日本に住む外国人が昨年、8年振りに減少したことが明らかになった。法務省出入国在留管理庁が3月31日に発表したデータによれば、2020年末時点で在留外国人は288万7116人と、1年前と比べ4万6021人減った。
その原因は、新型コロナウイルスの感染拡大だ。コロナ禍の影響で、在留外国人増加の要因となっていた「実習生」と「留学生」の新規入国が大幅に減った。結果、在留在国人全体も減少した。
とりわけ減少が目立つのが留学生だ。留学生は2019年末には34万5791人に達し、12年から2倍近く増えていた。それが1年間で一気に2割近く減り、28万901人まで落ち込んだ。
「留学生の減少は、日本のグローバル化にとって好ましくない」との主張をよく見かける。留学生を増やすため、政府が推進してきた「留学生30万人計画」でも、趣旨に「グローバル化」を掲げている。しかし、近年の留学生急増は、本当に日本の「グローバル化」に貢献したのだろうか。
コロナ禍に収束の兆しが出れば、留学生の受け入れ緩和を求める声が、教育業界や産業界から強まるだろう。その前に、30万人計画とコロナ禍における留学生たちの実態について考えておきたい。
30万人計画が作成されたのは2008年、福田康夫政権下のことだった。当時12万人程度だった留学生を、20年までに30万人まで増やす目標が掲げられた。だが、留学生は思うように増えなかった。11年の東日本大震災で福島第一原発事故が起きると、留学生全体の6割を占めた中国人が日本から去り始めた。当時の中国人には出稼ぎ目的の留学生も多かったが、自国の経済発展で賃金が上昇し、日本で働くメリットが薄れたのだ。
そこで政府は、アジア新興国からの留学生受け入れに舵を切る。その象徴と言えるのが「ベトナム人留学生」だ。ベトナム出身の留学生は12年末には9000人に満たなかったが、6年後の18年までに8万人以上に急増した。こうして新興国から大量に留学生を受け入れ、30万人計画は2020年の目標を前に、いったん達成された。

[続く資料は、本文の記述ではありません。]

Definition restate (d : Obj) : Obj :=
  if forallb (λ k, is_not_none (field d k)) steps_complete then dict_set "status" (JStr "COMPLETE") d
  else if existsb (λ k, is_not_none (field d k)) steps_complete then dict_set "status" (JStr "PARTIAL") d else d.
Definition update_step (decision_id step_name : string) (data : JValue) : M Store error (option DecisionRecord) := λ s,
  if negb (bool_decide (step_name ∈ valid_steps)) then (Err (InvalidStep step_name), s)
  else match dict_get decision_id s with
  | None => (Ok None, s)
  | Some record =>
      match make_record record.(Decisions.decision_id) record.(timestamp) (restate (dict_set step_name data (model_dump record))) with
      | Err e => (Err e, s)
      | Ok updated_record => (Ok (Some updated_record), dict_set decision_id updated_record s)
      end
  end.

(** A date of a query: the times of the records have no zone, and Python does not compare
    them with a time that has one. *)
Inductive Date := Naive (t : Z) | Aware (t : Z).
Fixpoint filter_records (p : Z → Z → bool) (d : Date) (l : list DecisionRecord) : result error (list DecisionRecord) :=
  match l, d with
  | [], _ => Ok []
  | _, Aware _ => Err TypeError
  | r :: l', Naive t => kept ←r filter_records p d l'; Ok (if p r.(timestamp) t then r :: kept else kept)
  end.
Definition filter_by (p : Z → Z → bool) (d : option Date) (l : list DecisionRecord) : result error (list DecisionRecord) :=
  match d with None => Ok l | Some d => filter_records p d l end.
Definition newer (a b : DecisionRecord) : bool := b.(timestamp) <? a.(timestamp).
Definition query (start_date end_date : option Date) (limit : Z) (s : Store) : result error (list DecisionRecord) :=
  results ←r filter_by (λ r t, t <=? r) start_date s.*2;
  results ←r filter_by Z.leb end_date results;
  Ok (slice_to limit (sort_by newer results)).
Definition count (s : Store) : nat := length s.

(** * The routes *)

Inductive APIResponse (A : Type) := Success (data : A) | Failure.
Arguments Success {A} data.
Arguments Failure {A}.

Definition create_decision (decision_id : string) (utcnow : Z) (s : Store) : APIResponse DecisionRecord * Store :=
  let '(record, s') := create (Some decision_id) "" utcnow s in (Success record, s').
Definition get_decision (decision_id : string) (s : Store) : APIResponse DecisionRecord :=
  match dict_get decision_id s with Some r => Success r | None => Failure end.
(** The body of the request is an object. *)
Definition update_decision_step (decision_id step_name : string) (step_data : Obj) (s : Store) : APIResponse DecisionRecord * Store :=
  match update_step decision_id step_name (JObject step_data) s with
  | (Ok (Some record), s') => (Success record, s')
  | (_, s') => (Failure, s')
  end.

Section List_.
Context (fromisoformat : string → option Date).
(** A date that is given and not empty; [None]: it is no date. *)
Definition parsed (date : option string) : option (option Date) :=
  match date with
  | None => Some None
  | Some s => if bool_decide (s = "") then Some None else Some <$> fromisoformat s
  end.
Definition list_decisions (start_date end_date : option string) (limit : Z) (s : Store) : APIResponse (list DecisionRecord) :=
  match parsed start_date, parsed end_date with
  | Some a, Some b => match query a b limit s with Ok l => Success l | Err _ => Failure end
  | _, _ => Failure
  end.
End List_.

(** What the routes do to the store *)
Inductive Call :=
  | CreateDecision (decision_id : string) (utcnow : Z)
  | UpdateDecisionStep (decision_id step_name : string) (step_data : Obj).
Definition serve (s : Store) (c : Call) : Store :=
  match c with
  | CreateDecision id now => (create_decision id now s).2
  | UpdateDecisionStep id step data => (update_decision_step id step data s).2
  end.

(** * Properties *)

Module DecisionFacts.

(** ** What is read is what was written *)

Lemma object_list l os : mapM object l = Some os → l = JObject <$> os.
Proof.
  revert os. induction l as [|v l IH]; intros os; cbn; [by intros [= <-]|].
  destruct v; try done. cbn. destruct (mapM object l) eqn:E; [|done]. intros [= <-]. cbn. f_equal. by apply IH.
Qed.

Lemma as_dict_reads v o : as_dict v = Ok o → of_dict o = v.
Proof. by destruct v; cbn; intros; simplify_eq. Qed.

Lemma as_dicts_reads v o : as_dicts v = Ok o → of_dicts o = v.
Proof.
  destruct v; cbn; intros H; simplify_eq; [done|]. destruct (mapM object items) as [os|] eqn:E; simplify_eq.
  cbn. by rewrite (object_list _ _ E).
Qed.

Lemma rbind_Ok {E A B} (m : result E A) (f : A → result E B) b : rbind m f = Ok b → ∃ a, m = Ok a ∧ f a = Ok b.
Proof. destruct m; cbn; [eauto|done]. Qed.

Ltac in_steps H := repeat (apply elem_of_cons in H as [->|H]); [..|by apply elem_of_nil in H].

(** A record that was made reads as the dict it was made of. *)
Lemma make_record_reads id t d r : make_record id t d = Ok r →
  r.(Decisions.decision_id) = id ∧ r.(timestamp) = t ∧ field d "status" = JStr r.(status) ∧
  ∀ k, k ∈ valid_steps → field (model_dump r) k = field d k.
Proof.
  unfold make_record. intros H.
  repeat match goal with H : rbind _ _ = Ok _ |- _ => apply rbind_Ok in H as (? & ? & H) end.
  injection H as <-. split_and!; [done..| |].
  - match goal with H : as_text ?v = _ |- _ => destruct v; cbn in H; by simplify_eq end.
  - intros k Hk. in_steps Hk; cbn [model_dump field]; first [by apply as_dict_reads|by apply as_dicts_reads].
Qed.

(** What a record is not made of is a value of another type. *)
Lemma make_record_error id t d step : make_record id t d ≠ Err (InvalidStep step).
Proof.
  unfold make_record.
  intros H.
  repeat match type of H with rbind ?m _ = _ =>
    destruct m eqn:?; cbn [rbind] in H; [|simplify_eq; match goal with E : _ ?v = Err _ |- _ => destruct v; cbn in E; repeat case_match; done end]
  end.
  done.
Qed.

Lemma field_set d k k' v : field (dict_set k' v d) k = if bool_decide (k = k') then v else field d k.
Proof. unfold field. rewrite dict_get_set. by case_bool_decide. Qed.

Lemma complete_in k : k ∈ steps_complete → k ≠ "status" ∧ k ∈ valid_steps.
Proof. intros Hk. split; [intros ->; by apply (bool_decide_pack _) in Hk|unfold valid_steps; set_solver]. Qed.

Lemma restate_field d k : k ≠ "status" → field (restate d) k = field d k.
Proof. intros Hk. unfold restate. repeat case_match; rewrite ?field_set, ?bool_decide_false; done. Qed.

(** ** The status of a record *)

Definition taken (r : DecisionRecord) (k : string) : bool := is_not_none (field (model_dump r) k).
(** Complete with all seven steps, pending with none; partial in between, or when the last
    step that was there has been taken away *)
Definition honest (r : DecisionRecord) : Prop :=
  (r.(status) = "COMPLETE" ∧ forallb (taken r) steps_complete = true) ∨
  (r.(status) = "PARTIAL" ∧ forallb (taken r) steps_complete = false) ∨
  (r.(status) = "PENDING" ∧ existsb (taken r) steps_complete = false).

Lemma agree_on {A} (f g : A → bool) l : (∀ x, x ∈ l → f x = g x) → forallb f l = forallb g l ∧ existsb f l = existsb g l.
Proof.
  induction l as [|x l IH]; [done|]. intros H. cbn. rewrite (H x) by left.
  destruct IH as [-> ->]; [|done]. intros y Hy. apply H. by right.
Qed.

Lemma forallb_false_other (f g : string → bool) k l :
  forallb f l = true → (∀ x, x ∈ l → x ≠ k → g x = f x) → existsb g l = false → ∀ x, x ∈ l → x = k.
Proof.
  intros Hf Hg He x Hx. destruct (decide (x = k)) as [|Hk]; [done|]. exfalso.
  rewrite forallb_forall in Hf. specialize (Hf x (proj1 (list_elem_of_In _ _) Hx)).
  assert (existsb g l = true) as E; [|congruence]. apply existsb_exists. exists x. split; [by apply list_elem_of_In|]. by rewrite Hg.
Qed.

(** A step of a record becomes what it is given, the others stay, and the status follows. *)
Lemma updated_record r id t k v r' : k ∈ valid_steps → honest r → make_record id t (restate (dict_set k v (model_dump r))) = Ok r' →
  r'.(Decisions.decision_id) = id ∧ r'.(timestamp) = t ∧ field (model_dump r') k = v ∧
  (∀ k', k' ∈ valid_steps → k' ≠ k → field (model_dump r') k' = field (model_dump r) k') ∧ honest r'.
Proof.
  intros Hk Hr H. destruct (make_record_reads _ _ _ _ H) as (Hid & Ht & Hst & Hf).
  assert (∀ k', k' ∈ valid_steps → field (model_dump r') k' = if bool_decide (k' = k) then v else field (model_dump r) k') as Hread.
  { intros k' Hk'. rewrite Hf by done. rewrite restate_field; [apply field_set|]. intros ->. by apply (bool_decide_pack _) in Hk'. }
  split_and!; [done..| | |].
  - rewrite Hread by done. by rewrite bool_decide_true.
  - intros k' Hk' Hne. rewrite Hread by done. by rewrite bool_decide_false.
  - set (d := dict_set k v (model_dump r)) in *.
    assert (∀ k', k' ∈ steps_complete → is_not_none (field d k') = taken r' k') as Hd.
    { intros k' [_ Hk']%complete_in. unfold taken, d. by rewrite field_set, Hread. }
    destruct (agree_on _ _ _ Hd) as [Ha Hx].
    unfold restate in Hst. rewrite Ha, Hx in Hst. unfold honest.
    destruct (forallb (taken r') steps_complete) eqn:Eall; [left|right].
    { rewrite field_set, bool_decide_true in Hst by done. by injection Hst as <-. }
    destruct (existsb (taken r') steps_complete) eqn:Eany.
    { left. rewrite field_set, bool_decide_true in Hst by done. by injection Hst as <-. }
    unfold d in Hst. rewrite field_set, bool_decide_false in Hst by (intros <-; by apply (bool_decide_pack _) in Hk).
    cbn in Hst. injection Hst as <-.
    destruct Hr as [[Hs Hall]|[[Hs Hall]|[Hs Hnone]]]; [|left; done|right; done].
    exfalso. assert (∀ x, x ∈ steps_complete → x = k) as Hone.
    { apply (forallb_false_other (taken r) (taken r')); [done| |done]. intros x [_ Hv]%complete_in Hne. unfold taken.
      by rewrite Hread, bool_decide_false. }
    pose proof (Hone "step1_input_snapshot"%string ltac:(by left)) as E1.
    pose proof (Hone "step2_features"%string ltac:(by right; left)) as E2. congruence.
Qed.

(** ** The store *)

Definition sound (s : Store) : Prop := Forall (λ e, e.2.(Decisions.decision_id) = e.1 ∧ honest e.2) s.

Lemma sound_get s id r : sound s → dict_get id s = Some r → r.(Decisions.decision_id) = id ∧ honest r.
Proof. intros Hs Hg%dict_get_elem. apply (proj1 (Forall_forall _ _) Hs _ Hg). Qed.

Lemma Forall_dict_set {A} (P : string * A → Prop) k v d : Forall P d → P (k, v) → Forall P (dict_set k v d).
Proof.
  intros Hd Hp. induction Hd as [|[k' v'] d Hx Hd IH]; cbn; [by constructor|]. case_bool_decide as E; constructor; by subst.
Qed.

Lemma sound_create id uuid now s : sound s → sound (create id uuid now s).2.
Proof. intros Hs. apply Forall_dict_set; [done|]. split; [done|]. by right; right. Qed.

Lemma sound_update id step data s : sound s → sound (after (update_step id step data) s).
Proof.
  intros Hs. unfold after, update_step. case_bool_decide as Hv; cbn [negb]; [|done].
  destruct (dict_get id s) as [old|] eqn:Eg; [|done]. destruct (sound_get _ _ _ Hs Eg) as [Hid Hold].
  destruct (make_record _ _ _) as [r|e] eqn:Em; cbn [fst snd]; [|done].
  destruct (updated_record _ _ _ _ _ _ Hv Hold Em) as (Hi & _ & _ & _ & Hh).
  apply Forall_dict_set; cbn; [done|]. by rewrite Hi.
Qed.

ただし、アジア新興国出身者の多くには、留学ビザ取得に十分な経済力がない。留学ビザは、アルバイトなしで日本での生活が成り立つ外国人に限って発給されるのが原則だ。しかし、この原則を守っていれば留学生は増えず、30万人計画も達成が難しい。そのため政府は、経済力のない外国人にもビザを発給し続けた。カラクリはこうだ。
新興国の留学希望者には、ビザ申請時に親の年収や預金残高が記された証明書の提出を求められる。ビザ発給の基準となる金額は明らかにされていないが、それぞれ最低でも日本円で200万円程度は必要だ。新興国の庶民にはクリアが難しい。日本への「留学ブーム」が巻き起きたベトナムの場合、国民の多くを占める農民の所得は、せいぜい月2〜3万円に過ぎないのだ。

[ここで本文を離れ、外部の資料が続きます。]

(** The [for i] loop, on the pairs of a point and its row. *)
Lemma updateRowsRef_spec (cs : list nat) (m : R) (k : nat) :
  forall (prs : list (DataPointRef * nat)) h,
  List.Forall (fun l => (l < length h)%nat) (map snd prs) ->
  List.NoDup (map snd prs) ->
  (forall l, In l (map snd prs) ->
     ~ In l cs /\ ~ In l (map (fun pr => r_features (fst pr)) prs)) ->
  List.Forall (fun l => (l < length h)%nat) cs ->
  List.Forall (fun l => (l < length h)%nat)
    (map (fun pr => r_features (fst pr)) prs) ->
  match mapM (fun pr => updateRowRef cs m k (fst pr) (snd pr)) prs h with
  | (inl e, h') =>
      modifies (map snd prs) h h'
      /\ mapE (fun pr => updateRow (derefs h cs) m k (fst pr) (snd pr))
              (map (valueOf h) prs) = inl e
  | (inr rows', h') =>
      modifies (map snd prs) h h'
      /\ List.Forall (fun l => (l < length h')%nat) rows'
      /\ List.NoDup rows'
      /\ List.Forall (fun l => In l (map snd prs) \/ (length h <= l)%nat) rows'
      /\ length rows' = length prs
      /\ mapE (fun pr => updateRow (derefs h cs) m k (fst pr) (snd pr))
              (map (valueOf h) prs) = inr (derefs h' rows')
  end.
Proof.
  induction prs as [|[p row] prs IH]; intros h Hlt Hnd Hdisj Hcs Hfs.
  - cbn. repeat split; auto using modifies_refl, List.NoDup_nil.
  - cbn [map snd fst] in *. cbn [mapM mapE]. cbn [valueOf fst snd].
    apply List.Forall_cons_iff in Hlt as [Hrow Hlt].
    apply List.NoDup_cons_iff in Hnd as [Hnotin Hnd].
    apply List.Forall_cons_iff in Hfs as [Hf Hfs].
    destruct (Hdisj row (or_introl eq_refl)) as [Hrcs Hrfs].
    pose proof (updateRowRef_spec cs m k p row h Hrow) as S.
    unfold bind at 1.
    destruct (updateRowRef cs m k p row h) as [[e|row1] h1].
    + destruct S as [-> S]. rewrite S. split; [apply modifies_refl|reflexivity].
    + destruct S as (M1 & L1 & F1 & S). rewrite S. cbn [bindE].
      pose proof (modifies_length _ _ _ M1) as Hlen.
      assert (Hcs1 : derefs h1 cs = derefs h cs).
      { apply (derefs_stable [row]); auto. intros l Hl [<-|[]]. contradiction. }
      assert (Hv1 : map (valueOf h1) prs = map (valueOf h) prs).
      { apply map_ext_in. intros [q r] Hin. unfold valueOf. cbn [fst snd].
        rewrite List.Forall_forall in Hlt, Hfs.
        f_equal.
        - apply (pointAt_stable [row]); auto.
          + apply Hfs. apply (in_map (fun pr => r_features (fst pr)) _ _ Hin).
          + intros [E|[]]. apply Hrfs. rewrite E. right.
            apply (in_map (fun pr => r_features (fst pr)) _ _ Hin).
        - apply (modifies_deref [row]); auto.
          + apply Hlt. apply (in_map snd _ _ Hin).
          + intros [<-|[]]. apply Hnotin. apply (in_map snd _ _ Hin). }
      specialize (IH h1 (Forall_lt_mono _ _ _ Hlen Hlt) Hnd).
      assert (Hd' : forall l, In l (map snd prs) ->
                ~ In l cs /\ ~ In l (map (fun pr => r_features (fst pr)) prs)).
      { intros l Hl. destruct (Hdisj l (or_intror Hl)) as [A B].
        split; [exact A|]. intros C. apply B. right. exact C. }
      specialize (IH Hd' (Forall_lt_mono _ _ _ Hlen Hcs)
                    (Forall_lt_mono _ _ _ Hlen Hfs)).
      rewrite Hcs1, Hv1 in IH.
      assert (Mw : modifies (row :: map snd prs) h h1).
      { eapply modifies_weaken; [|exact M1]. intros l [<-|[]]. left. reflexivity. }
      assert (Hrow1 : ~ In row1 (map snd prs)).
      { intros Hin. destruct F1 as [->|F1]; [contradiction|].
        rewrite List.Forall_forall in Hlt. specialize (Hlt _ Hin). lia. }
      unfold bind.
      destruct (mapM (fun pr => updateRowRef cs m k (fst pr) (snd pr)) prs h1)
        as [[e|rest] h'].
      * destruct IH as [M2 IH]. rewrite IH. split; [|reflexivity].
        eapply modifies_trans; [exact Mw|].
        eapply modifies_weaken; [|exact M2]. intros l Hl. right. exact Hl.
      * destruct IH as (M2 & L2 & N2 & F2 & Len2 & IH). rewrite IH.
        cbn [bindE ret]. pose proof (modifies_length _ _ _ M2) as Hlen2.
        split; [|split; [|split; [|split; [|split]]]].
        -- eapply modifies_trans; [exact Mw|].
           eapply modifies_weaken; [|exact M2]. intros l Hl. right. exact Hl.
        -- apply List.Forall_cons; [lia|exact L2].
        -- apply List.NoDup_cons; [|exact N2]. intros Hin.
           rewrite List.Forall_forall in F2. destruct (F2 _ Hin); [contradiction|lia].
        -- apply List.Forall_cons.
           ++ destruct F1 as [->|F1]; [left; left; reflexivity|right; exact F1].
           ++ revert F2. apply List.Forall_impl. intros l [A|A]; [left; right; exact A|right; lia].
        -- cbn [length]. rewrite Len2. reflexivity.
        -- cbn [derefs map]. f_equal. f_equal.
           symmetry. apply (modifies_deref (map snd prs)); auto.
Qed.

Lemma addWeighted_segment (weight : R) (fs : list R) :
  forall (post pre : list R),
  fold_left (addWeighted weight fs) (seq (length pre) (length post))
            (pre ++ post)
  = pre ++ imap (fun d x => x + weight * nth (length pre + d) fs 0) post.
Proof.
  induction post as [|x post IH]; intros pre; [reflexivity|].
  cbn [length seq fold_left]. unfold addWeighted at 2.
  rewrite app_nth2 by lia. rewrite Nat.sub_diag. cbn [nth].
  replace (length pre) with (length pre + 0)%nat at 2 by lia.
  rewrite insert_app_r. cbn [insert list_insert].
  rewrite imap_cons. rewrite Nat.add_0_r.
  change (pre ++ (x + weight * nth (length pre) fs 0) :: post)
    with (pre ++ [x + weight * nth (length pre) fs 0] ++ post).
  rewrite app_assoc.
  replace (S (length pre))
    with (length (pre ++ [x + weight * nth (length pre) fs 0]))
    by (rewrite length_app; cbn; lia).
  rewrite IH. rewrite <- app_assoc. cbn [app]. f_equal. f_equal.
  apply imap_ext. intros d y _. cbn. rewrite length_app. cbn [length].
  do 3 f_equal. lia.
Qed.

Lemma addWeighted_all (weight : R) (fs v : list R) :
  fold_left (addWeighted weight fs) (seq 0 (length v)) v
  = imap (fun d x => x + weight * nth d fs 0) v.
Proof. exact (addWeighted_segment weight fs v []). Qed.

Lemma deref_insert_ne h l l' v : l <> l' -> deref (<[l := v]> h) l' = deref h l'.
Proof. intros Hne. unfold deref. rewrite list_lookup_insert_ne by exact Hne. reflexivity. Qed.

(** The [for d] loop on the object [nc]. *)
Lemma centroid_inner (nc f : nat) (weight : R) :
  forall (ds : list nat) h,
  (nc < length h)%nat -> f <> nc ->
  foldM (fun (_ : unit) d =>
           let! fs := readArray f in
           let! c := readArray nc in
           writeAt nc d (nth d c 0 + weight * nth d fs 0)) ds tt h
  = (inr tt,
     <[nc := fold_left (addWeighted weight (deref h f)) ds (deref h nc)]> h).
Proof.
  induction ds as [|d ds IH]; intros h Hnc Hf; cbn [foldM fold_left].
  - unfold ret. f_equal. unfold deref.
    destruct (lookup_lt_is_Some_2 h nc Hnc) as [v Hv]. rewrite Hv. cbn.
    symmetry. apply list_insert_id. exact Hv.
  - unfold bind at 1. unfold bind at 1. unfold readArray at 1.
    unfold bind at 1. unfold readArray at 1. unfold writeAt at 1.
    fold (deref h f). fold (deref h nc).
    rewrite IH; [|rewrite length_insert; exact Hnc|exact Hf].
    rewrite deref_insert_ne by (intros E; apply Hf; symmetry; exact E).
    rewrite deref_write by exact Hnc.
    rewrite list_insert_insert_eq. reflexivity.
Qed.

(** The [for i] loop of one centroid. *)
Lemma centroid_outer (nc : nat) (m : R) (dim j : nat) :
  forall (prs : list (DataPointRef * nat)) h ws,
  (nc < length h)%nat -> length (deref h nc) = dim ->
  (forall pr, In pr prs -> snd pr <> nc /\ r_features (fst pr) <> nc) ->
  foldM (fun weightSum pr =>
           let! row := readArray (snd pr) in
           let weight := Math_pow (nth j row 0) m in
           let! _ := foldM (fun _ d =>
                          let! fs := readArray (r_features (fst pr)) in
                          let! c := readArray nc in
                          writeAt nc d (nth d c 0 + weight * nth d fs 0))
                       (seq 0 dim) tt in
           ret (weightSum + weight)) prs ws h
  = (inr (snd (fold_left (centroidStep m j) (map (valueOf h) prs)
                         (deref h nc, ws))),
     <[nc := fst (fold_left (centroidStep m j) (map (valueOf h) prs)
                            (deref h nc, ws))]> h).
Proof.
  induction prs as [|[p row] prs IH]; intros h ws Hnc Hdim Hne;
    cbn [foldM map fold_left].
  - unfold ret. cbn [fst snd]. f_equal. unfold deref.
    destruct (lookup_lt_is_Some_2 h nc Hnc) as [v Hv]. rewrite Hv. cbn.
    symmetry. apply list_insert_id. exact Hv.
  - destruct (Hne (p, row) (or_introl eq_refl)) as [Hrow Hf]. cbn [fst snd] in Hrow, Hf.
    cbn [fst snd]. unfold bind at 1. unfold bind at 1. unfold readArray at 1.
    fold (deref h row). unfold bind at 1.
    rewrite (centroid_inner nc (r_features p) _ (seq 0 dim) h Hnc Hf).
    unfold ret at 1.
    rewrite <- Hdim at 1. rewrite addWeighted_all.
    set (v1 := imap _ (deref h nc)).
    set (h1 := <[nc := v1]> h).
    assert (Hnc1 : (nc < length h1)%nat) by (unfold h1; rewrite length_insert; exact Hnc).
    assert (Hd1 : deref h1 nc = v1) by (apply deref_write; exact Hnc).
    rewrite IH; [|exact Hnc1| |].
    + assert (Hv : map (valueOf h1) prs = map (valueOf h) prs).
      { apply map_ext_in. intros [q r] Hin.
        destruct (Hne (q, r) (or_intror Hin)) as [A B]. cbn [fst snd] in A, B.
        unfold valueOf, pointAt. cbn [fst snd]. unfold h1.
        rewrite !deref_insert_ne by (intros E; symmetry in E; contradiction).
        reflexivity. }
      rewrite Hv, Hd1. unfold h1. rewrite list_insert_insert_eq.
      unfold centroidStep at 3 6. cbn [fst snd valueOf pointAt features].
      fold v1. reflexivity.
    + rewrite Hd1. unfold v1. rewrite length_imap. exact Hdim.
    + intros pr Hin. apply Hne. right. exact Hin.
Qed.

Lemma deref_app_l h a l : (l < length h)%nat -> deref (h ++ a) l = deref h l.
Proof. intros Hl. unfold deref. rewrite lookup_app_l by exact Hl. reflexivity. Qed.

Lemma updateCentroid_fold (data : list DataPoint) (memberships : list (list R))
  (m : R) (j : nat) :
  updateCentroid data memberships m j
  = let r := fold_left (centroidStep m j) (combine data memberships)
                       (Array_fill (dimensionCountOf data) 0, 0) in
    map (fun v => if Rlt_dec 0 (snd r) then v / snd r else v) (fst r).
Proof.
  unfold updateCentroid. fold (centroidStep m j).
  destruct (fold_left _ _ _) as [c ws]. reflexivity.
Qed.

Lemma length_Array_fill (n : nat) (x : R) : length (Array_fill n x) = n.
Proof. apply repeat_length. Qed.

希望者は、年収や預金残高が改ざんされた書類を準備する。留学斡旋業者経由で、行政機関や銀行の担当者に賄賂を支払ってのことである。行政機関などが正式に発行した書類なので偽造ではない。ただ、数字だけが、捏造されている。捏造書類の発行など日本では起こり得ないが、新興国では賄賂を払えば当たり前のようにできてしまう。
こうして準備された書類は、斡旋業者から留学生が入学先となる日本語学校に送られた後、学校が入管当局へ提出する。そして入管と在外公館の審査を経て、ビザが発給される仕組みだ。
入管や在外公館、また日本語学校にしろ、書類の捏造には薄々気づいている。しかし、問題にすれば留学生は増えず、30万人計画の達成ができない。日本語学校の経営にも悪影響が出る。そのため、捏造に見て見ぬフリを決め込む。
一方、留学生たちは日本への留学費用を借金に頼る。その額は、日本語学校に支払う初年度の学費や寮費などで150万円前後にも上る。この借金を返済しつつ、翌年分の学費も貯めなければならない。
新興国出身の留学生には、仕送りがある者は少ない。逆に母国の家族へ、仕送りするため日本へやってくる。しかし、留学生に許される「週28時間以内」のアルバイトでは、母国への仕送りはおろか、借金を返し、学費を工面することすら不可能だ。だから彼らは、法定上限を超えて働くしかない。そんな留学生を低賃金の労働者として、都合よく利用してきたのが、30万人計画の実態なのである。
多額の借金を背負い来日し、法定上限を超えて働く留学生に、これまで筆者は数多く出会ってきた。しかし留学生政策や日本語教育分野の権威たちは、「出稼ぎ目的で、違法就労している留学生など、ごく一部に過ぎない」と口を揃える。本当に、一部の留学生に限った話なのだろうか。